The number of Atlantic salmon returning to the Deveron has followed the current national trend and has crashed over the last 10 years. Despite the cessation of all commercial netting on the coast by the Scottish Government and the adoption of catch and release by anglers (currently over 93%) the number of salmon caught by rod & line in the Deveron has declined by 57%. Furthermore, 3 of the lowest annual catches on record have occurred in the last 7 years. It is vital now, more than ever, to gain a better understanding of the numbers of salmon smolts leaving the river and numbers of salmon and sea trout returning to the river to spawn.
Project Deveron is a partnership between the Deveron, Bogie and Isla Rivers Charitable Trust, The Atlantic Salmon Trust , and Marine Scotland Science . The project will develop and apply electronic fish detecting systems to monitor juvenile and adult salmon in the River Deveron and provide information for designing management locally and nationally. The project is an extension to the Scottish Salmon Counter Network, part of a package of measures to support salmon conservation using funding announced by the Cabinet Secretary in October 2021.The project will apply two detecting systems, an acoustic camera to produce images of fish moving upstream, and a series of cross-river arrays for registering the passage of salmon tagged with miniature passive integrated transponders (PITs).
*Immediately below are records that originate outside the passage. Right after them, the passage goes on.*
Lemma skip_data_char (v : Z) cs :
  sextet v -> skip_data (b64_char v :: cs) = skip_data cs.
Proof.
  intros Hv. destruct (b64_char_value v Hv) as [Hval _].
  cbn [skip_data]. unfold is_b64_char. now rewrite Hval.
Qed.

Lemma valid_shape_encode_ints (l : list Z) :
  Forall is_byte l -> valid_shape (encode_ints l) = true.
Proof.
  unfold valid_shape.
  induction l as [|b0|b0 b1|b0 b1 b2 rest IH] using list_ind3; intros Hl.
  - reflexivity.
  - apply Forall_cons in Hl as [B0 _]. rewrite encode_ints_1.
    rewrite !skip_data_char
      by first [now apply c0_sextet | apply c1_sextet; auto using zero_byte].
    reflexivity.
  - apply Forall_cons in Hl as [B0 Hl]. apply Forall_cons in Hl as [B1 _].
    rewrite encode_ints_2.
    rewrite !skip_data_char
      by first [now apply c0_sextet | now apply c1_sextet
               | apply c2_sextet; auto using zero_byte].
    reflexivity.
  - apply Forall_cons in Hl as [B0 Hl]. apply Forall_cons in Hl as [B1 Hl].
    apply Forall_cons in Hl as [B2 Hl]. rewrite encode_ints_cons3.
    rewrite !skip_data_char
      by first [now apply c0_sextet | now apply c1_sextet
               | now apply c2_sextet | apply c3_sextet].
    now apply IH.
Qed.

Lemma encode_ints_length (l : list Z) :
  length (encode_ints l) = (4 * ((length l + 2) / 3))%nat.
Proof.
  induction l as [|b0|b0 b1|b0 b1 b2 rest IH] using list_ind3;
    try reflexivity.
  rewrite encode_ints_cons3. cbn [length]. rewrite IH.
  replace (S (S (S (length rest))) + 2)%nat
    with (length rest + 2 + 1 * 3)%nat by lia.
  rewrite Nat.div_add by lia. lia.
Qed.

(** [b64decode(b64encode(bs)) == bs]. *)
Lemma b64decode_b64encode (bs : bytes) : b64decode (b64encode bs) = Some bs.
Proof.
  unfold b64decode, b64encode.
  rewrite valid_shape_encode_ints by apply ints_of_bytes_ok.
  rewrite a2b_encode_ints by apply ints_of_bytes_ok.
  cbn [app]. f_equal. unfold ints_of_bytes. rewrite map_map.
  induction bs as [|b bs IH]; cbn [map]; [reflexivity|].
  now rewrite byte_of_Z_of_byte, IH.
Qed.

Lemma b64encode_length (bs : bytes) :
  length (b64encode bs) = (4 * ((length bs + 2) / 3))%nat.
Proof.
  unfold b64encode, ints_of_bytes. now rewrite encode_ints_length, length_map.
Qed.

End Base64Facts.

(** * The stated properties *)

(** ** Concrete inputs used below *)

(** The registered blob of algorithm [0x87] and the seed [8C E7 D1 FD 06]. *)
Definition blob_0x87 : string :=
  "01CQPSJqJAUF30kUuEh15kDdZqfqta9p2GrPtILEH8W7UA9QCHWt1m7fCkCFs=".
Trials have been conducted on the lower Deveron this summer to find a suitable location for permanent installation of the acoustic camera, which requires an appropriate riverbed profile. The ultimate goal from applying this apparatus is to provide a count of Atlantic Salmon and Sea Trout entering the river Deveron together with associated methods to differentiate between the species. Counts will contribute to national assessment of salmon conservation status and local monitoring of stocks.
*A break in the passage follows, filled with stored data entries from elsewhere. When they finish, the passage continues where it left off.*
(** * modules/video_capture.py: DummyCamera and VideoCapturer

  A shallow embedding of the camera wrapper of Deep-Live-Cam.  The Python
  objects become records, the methods become computations in a small
  state-and-exception monad, and the two external collaborators (the cv2
  capture library and the pygrabber device lister) become an interface
  [CaptureLib] over which every definition is parametric. *)

From Stdlib Require Import ZArith List String Bool Lia DecimalString.
From Stdlib.Strings Require Import Byte.
Import ListNotations.
Open Scope string_scope.
Open Scope Z_scope.

Set Implicit Arguments.

(** ** Python values used by the module *)

(** Exceptions derived from [Exception], the only ones [except Exception]
  catches.  [ValueError] is what [__init__] and [np.zeros] raise,
  [ArrayMemoryError] is numpy's [MemoryError] for an array of the given
  shape that cannot be allocated, [AttributeError] is what a method call on
  [None] raises, and [OtherException] stands for whatever cv2 or a callback
  raises. *)
Inductive PyExc : Type :=
  | ValueError (msg : string)
  | ArrayMemoryError (shape : Z * Z * Z)
  | AttributeError (msg : string)
  | OtherException (name msg : string).

(** [numpy.ndarray] of dtype uint8 with a three-dimensional shape: the shape
  and the row-major bytes. *)
Record ndarray : Type := mk_ndarray {
  shape : Z * Z * Z;
  data : list byte
}.

(** [str(n)] for a Python int. *)
Definition str_int (n : Z) : string := NilZero.string_of_int (Z.to_int n).

(** cv2's [VideoCaptureAPIs] members the module names. *)
Inductive Backend : Type := CAP_ANY | CAP_DSHOW | CAP_AVFOUNDATION.

(** cv2's [VideoCaptureProperties] members the module names. *)
Inductive CapProp : Type :=
  CAP_PROP_FRAME_WIDTH | CAP_PROP_FRAME_HEIGHT | CAP_PROP_FPS.

Definition Backend_eqb (a b : Backend) : bool :=
  match a, b with
  | CAP_ANY, CAP_ANY | CAP_DSHOW, CAP_DSHOW
  | CAP_AVFOUNDATION, CAP_AVFOUNDATION => true
  | _, _ => false
  end.

(** ** The external collaborators

  [World] is whatever lies outside the capturer (the operating system, the
  devices, the state the callbacks work on).  A [Handle] is a
  [cv2.VideoCapture] object with its own state.  Constructing one may raise;
  its methods return.  [vc_release_closed] is cv2's contract that a released
  capture reports not opened.  [NPY_MAX_INTP] is the largest [npy_intp] of
  the numpy build (2^63 - 1 on a 64-bit one) and [can_allocate n] tells
  whether the host gives numpy [n] zeroed bytes. *)
Class CaptureLib : Type := {
  World : Type;
  Handle : Type;
  platform_system : string;
  get_input_devices : World -> list string;
  cv2_VideoCapture : Z -> Backend -> World -> World * (PyExc + Handle);
  vc_isOpened : Handle -> bool;
  vc_read : Handle -> Handle * (bool * option ndarray);
  vc_set : Handle -> CapProp -> Z -> Handle * bool;
  vc_release : Handle -> Handle;
  vc_release_closed : forall h, vc_isOpened (vc_release h) = false;
  NPY_MAX_INTP : Z;
  can_allocate : Z -> bool
}.

(** ** [np.zeros] *)

Section Numpy.

Context {L : CaptureLib}.

(** Whether a Python int converts to [npy_intp]. *)
Definition fits_intp (d : Z) : bool :=
  (- NPY_MAX_INTP - 1 <=? d) && (d <=? NPY_MAX_INTP).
Alongside the new counter, a series of PIT tag detecting arrays have been installed in the Allt Deveron in the Cabrach and at Avochie Estate. These arrays will detect any fish with a PIT tag and will allow us to monitor mortality of smolts on their downstream migration, subsequent survival at sea, and also to determine which individuals make it back as adults from their marine migration. The PIT tags used forthis work have three significant advantages over the acoustic tags that we have previously used for smolt tagging: PIT tags do not have a battery which means they will work indefinitely; they are much smaller so can be inserted with minimal stress to the fish and they are far cheaper, so many more fish can be tagged. Up to 2000 salmon parr will be tagged each Autumn from the Allt Deveron and Blackwater and their progress downstream will then be logged on the Cabrach and Avochie arrays before they head to sea each spring. If and when they return after a year or more at sea, they will be logged again as they migrate upstream past the arrays to their spawning grounds. It will be possible to relate down-river and marine survival to size and condition of smolts.
This information will allow us to optimise management actions in freshwater as measures to improve overall survival of salmon. The combination of the full river count and the smolt and marine survival estimateswill help all project partners to understand where the losses of salmon occur and what management measures can be implemented to protect stocks in the future.